__Instructions for the task__
Since only part of the material below is wanted, output exactly the lines from the one with "[+inf], [-inf] and" up to and including the one with "list of rows.".

▬▬▬▬▬▬

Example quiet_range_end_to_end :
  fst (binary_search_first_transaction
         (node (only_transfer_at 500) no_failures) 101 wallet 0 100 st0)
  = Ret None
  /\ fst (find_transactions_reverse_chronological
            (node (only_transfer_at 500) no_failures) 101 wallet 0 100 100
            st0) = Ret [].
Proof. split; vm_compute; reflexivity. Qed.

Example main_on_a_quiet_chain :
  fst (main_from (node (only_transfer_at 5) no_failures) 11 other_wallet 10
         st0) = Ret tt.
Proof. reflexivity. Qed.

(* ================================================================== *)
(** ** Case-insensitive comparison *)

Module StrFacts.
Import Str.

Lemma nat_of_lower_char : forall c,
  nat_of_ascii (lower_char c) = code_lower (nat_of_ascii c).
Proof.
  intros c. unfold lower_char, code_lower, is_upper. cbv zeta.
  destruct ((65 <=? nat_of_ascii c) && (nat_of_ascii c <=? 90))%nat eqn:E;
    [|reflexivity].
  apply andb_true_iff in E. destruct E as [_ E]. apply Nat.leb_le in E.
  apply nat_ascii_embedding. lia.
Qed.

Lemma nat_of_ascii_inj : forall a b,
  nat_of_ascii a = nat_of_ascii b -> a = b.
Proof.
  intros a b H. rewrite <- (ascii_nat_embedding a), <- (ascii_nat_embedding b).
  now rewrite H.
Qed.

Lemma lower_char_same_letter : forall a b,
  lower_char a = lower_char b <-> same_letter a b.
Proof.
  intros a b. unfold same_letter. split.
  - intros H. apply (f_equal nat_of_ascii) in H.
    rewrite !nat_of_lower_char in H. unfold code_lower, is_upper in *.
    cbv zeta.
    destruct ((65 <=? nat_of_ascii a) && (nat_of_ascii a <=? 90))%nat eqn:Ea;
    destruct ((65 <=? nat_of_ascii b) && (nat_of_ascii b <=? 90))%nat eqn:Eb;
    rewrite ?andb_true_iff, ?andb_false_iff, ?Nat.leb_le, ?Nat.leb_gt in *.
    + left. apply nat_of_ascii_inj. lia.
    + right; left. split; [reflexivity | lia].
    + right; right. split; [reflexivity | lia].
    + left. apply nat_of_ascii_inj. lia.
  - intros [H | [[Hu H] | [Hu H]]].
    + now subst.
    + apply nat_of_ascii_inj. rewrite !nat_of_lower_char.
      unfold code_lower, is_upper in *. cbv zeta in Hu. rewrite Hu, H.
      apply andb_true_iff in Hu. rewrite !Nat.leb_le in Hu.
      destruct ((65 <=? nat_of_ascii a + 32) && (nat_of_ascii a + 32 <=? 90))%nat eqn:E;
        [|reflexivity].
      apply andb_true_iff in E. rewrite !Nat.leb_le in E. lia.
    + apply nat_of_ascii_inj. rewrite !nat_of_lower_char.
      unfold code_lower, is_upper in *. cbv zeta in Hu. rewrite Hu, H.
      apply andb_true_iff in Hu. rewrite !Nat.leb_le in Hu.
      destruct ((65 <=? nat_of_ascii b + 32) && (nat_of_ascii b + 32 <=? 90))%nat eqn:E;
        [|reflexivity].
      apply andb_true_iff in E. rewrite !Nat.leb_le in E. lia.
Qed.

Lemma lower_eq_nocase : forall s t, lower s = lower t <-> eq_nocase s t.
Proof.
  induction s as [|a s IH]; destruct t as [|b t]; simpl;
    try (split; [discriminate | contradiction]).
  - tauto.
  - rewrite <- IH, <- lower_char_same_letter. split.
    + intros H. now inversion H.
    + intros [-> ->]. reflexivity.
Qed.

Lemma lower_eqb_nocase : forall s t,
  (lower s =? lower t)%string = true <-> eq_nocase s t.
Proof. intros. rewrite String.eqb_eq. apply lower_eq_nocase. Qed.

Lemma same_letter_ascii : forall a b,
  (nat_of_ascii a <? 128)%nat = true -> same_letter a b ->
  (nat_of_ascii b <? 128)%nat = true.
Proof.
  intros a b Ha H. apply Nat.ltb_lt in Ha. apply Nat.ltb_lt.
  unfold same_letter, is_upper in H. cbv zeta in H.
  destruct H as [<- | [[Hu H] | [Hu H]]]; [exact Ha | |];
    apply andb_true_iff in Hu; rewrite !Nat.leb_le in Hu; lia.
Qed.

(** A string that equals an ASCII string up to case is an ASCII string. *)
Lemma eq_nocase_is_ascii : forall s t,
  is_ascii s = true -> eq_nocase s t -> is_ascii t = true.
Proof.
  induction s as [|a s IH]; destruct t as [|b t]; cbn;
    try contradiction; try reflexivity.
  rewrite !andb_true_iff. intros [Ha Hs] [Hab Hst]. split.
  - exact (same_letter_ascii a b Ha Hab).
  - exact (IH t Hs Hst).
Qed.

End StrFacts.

▬▬▬▬▬▬

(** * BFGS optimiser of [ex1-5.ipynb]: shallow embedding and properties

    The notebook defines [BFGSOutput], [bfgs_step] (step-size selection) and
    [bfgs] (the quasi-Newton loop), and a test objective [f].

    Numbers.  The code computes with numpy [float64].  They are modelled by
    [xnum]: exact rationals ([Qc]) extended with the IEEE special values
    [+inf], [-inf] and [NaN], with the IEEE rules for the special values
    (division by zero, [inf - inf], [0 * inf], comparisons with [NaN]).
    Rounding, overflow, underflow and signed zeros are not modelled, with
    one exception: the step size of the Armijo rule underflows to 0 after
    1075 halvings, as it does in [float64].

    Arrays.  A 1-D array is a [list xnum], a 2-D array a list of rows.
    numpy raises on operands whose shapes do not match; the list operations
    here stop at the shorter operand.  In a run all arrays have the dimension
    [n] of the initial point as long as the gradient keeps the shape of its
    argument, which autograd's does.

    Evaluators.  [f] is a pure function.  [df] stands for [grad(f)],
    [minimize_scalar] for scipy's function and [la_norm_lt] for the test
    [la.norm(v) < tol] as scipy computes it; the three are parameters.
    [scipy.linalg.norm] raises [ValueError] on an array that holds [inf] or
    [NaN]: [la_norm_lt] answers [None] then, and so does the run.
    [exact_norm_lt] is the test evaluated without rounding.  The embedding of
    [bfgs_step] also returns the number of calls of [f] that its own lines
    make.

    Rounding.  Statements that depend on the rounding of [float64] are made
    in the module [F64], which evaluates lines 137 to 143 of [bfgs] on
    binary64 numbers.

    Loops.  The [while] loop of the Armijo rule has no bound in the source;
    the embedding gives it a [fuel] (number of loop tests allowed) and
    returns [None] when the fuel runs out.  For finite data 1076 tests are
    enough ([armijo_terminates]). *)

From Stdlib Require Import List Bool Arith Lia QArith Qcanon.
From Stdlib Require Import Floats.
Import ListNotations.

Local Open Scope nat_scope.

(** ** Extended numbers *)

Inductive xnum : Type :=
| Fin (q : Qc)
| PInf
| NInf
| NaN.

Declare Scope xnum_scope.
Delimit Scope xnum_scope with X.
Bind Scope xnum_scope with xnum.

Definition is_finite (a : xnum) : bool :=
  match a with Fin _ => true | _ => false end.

▬▬▬▬▬▬

__Your response__
    [+inf], [-inf] and [NaN], with the IEEE rules for the special values
    (division by zero, [inf - inf], [0 * inf], comparisons with [NaN]).
    Rounding, overflow, underflow and signed zeros are not modelled, with
    one exception: the step size of the Armijo rule underflows to 0 after
    1075 halvings, as it does in [float64].

    Arrays.  A 1-D array is a [list xnum], a 2-D array a list of rows.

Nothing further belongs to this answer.